> _Problem to work on_
The entries should be restated word for word.

### Input for this task ###

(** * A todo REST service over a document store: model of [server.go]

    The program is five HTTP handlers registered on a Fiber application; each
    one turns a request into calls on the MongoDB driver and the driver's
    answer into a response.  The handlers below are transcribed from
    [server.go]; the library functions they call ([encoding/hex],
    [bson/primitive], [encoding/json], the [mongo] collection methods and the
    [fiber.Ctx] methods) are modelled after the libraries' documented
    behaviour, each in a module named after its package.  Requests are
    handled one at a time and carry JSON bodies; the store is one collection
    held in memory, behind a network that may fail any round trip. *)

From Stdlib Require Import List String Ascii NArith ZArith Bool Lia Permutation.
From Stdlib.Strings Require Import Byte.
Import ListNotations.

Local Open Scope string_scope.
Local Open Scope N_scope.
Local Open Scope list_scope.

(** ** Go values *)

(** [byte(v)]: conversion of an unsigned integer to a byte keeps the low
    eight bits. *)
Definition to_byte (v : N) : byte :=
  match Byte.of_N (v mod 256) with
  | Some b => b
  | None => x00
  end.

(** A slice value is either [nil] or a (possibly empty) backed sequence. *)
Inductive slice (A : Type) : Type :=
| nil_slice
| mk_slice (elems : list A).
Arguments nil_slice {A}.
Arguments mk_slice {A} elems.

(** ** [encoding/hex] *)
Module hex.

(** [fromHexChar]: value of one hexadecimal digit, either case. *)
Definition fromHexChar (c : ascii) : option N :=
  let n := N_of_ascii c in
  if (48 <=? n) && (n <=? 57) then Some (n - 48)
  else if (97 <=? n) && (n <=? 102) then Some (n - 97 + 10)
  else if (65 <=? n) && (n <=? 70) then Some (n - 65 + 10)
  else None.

###

> _Reply to the exercise_
(** * A todo REST service over a document store: model of [server.go]

    The program is five HTTP handlers registered on a Fiber application; each
    one turns a request into calls on the MongoDB driver and the driver's
    answer into a response.  The handlers below are transcribed from
    [server.go]; the library functions they call ([encoding/hex],
    [bson/primitive], [encoding/json], the [mongo] collection methods and the
    [fiber.Ctx] methods) are modelled after the libraries' documented
    behaviour, each in a module named after its package.  Requests are
    handled one at a time and carry JSON bodies; the store is one collection
    held in memory, behind a network that may fail any round trip. *)

From Stdlib Require Import List String Ascii NArith ZArith Bool Lia Permutation.
From Stdlib.Strings Require Import Byte.
Import ListNotations.

Local Open Scope string_scope.
Local Open Scope N_scope.
Local Open Scope list_scope.

(** ** Go values *)

(** [byte(v)]: conversion of an unsigned integer to a byte keeps the low
    eight bits. *)
Definition to_byte (v : N) : byte :=
  match Byte.of_N (v mod 256) with
  | Some b => b
  | None => x00
  end.

(** A slice value is either [nil] or a (possibly empty) backed sequence. *)
Inductive slice (A : Type) : Type :=
| nil_slice
| mk_slice (elems : list A).
Arguments nil_slice {A}.
Arguments mk_slice {A} elems.

(** ** [encoding/hex] *)
Module hex.

(** [fromHexChar]: value of one hexadecimal digit, either case. *)
Definition fromHexChar (c : ascii) : option N :=
  let n := N_of_ascii c in
  if (48 <=? n) && (n <=? 57) then Some (n - 48)
  else if (97 <=? n) && (n <=? 102) then Some (n - 97 + 10)
  else if (65 <=? n) && (n <=? 70) then Some (n - 65 + 10)
  else None.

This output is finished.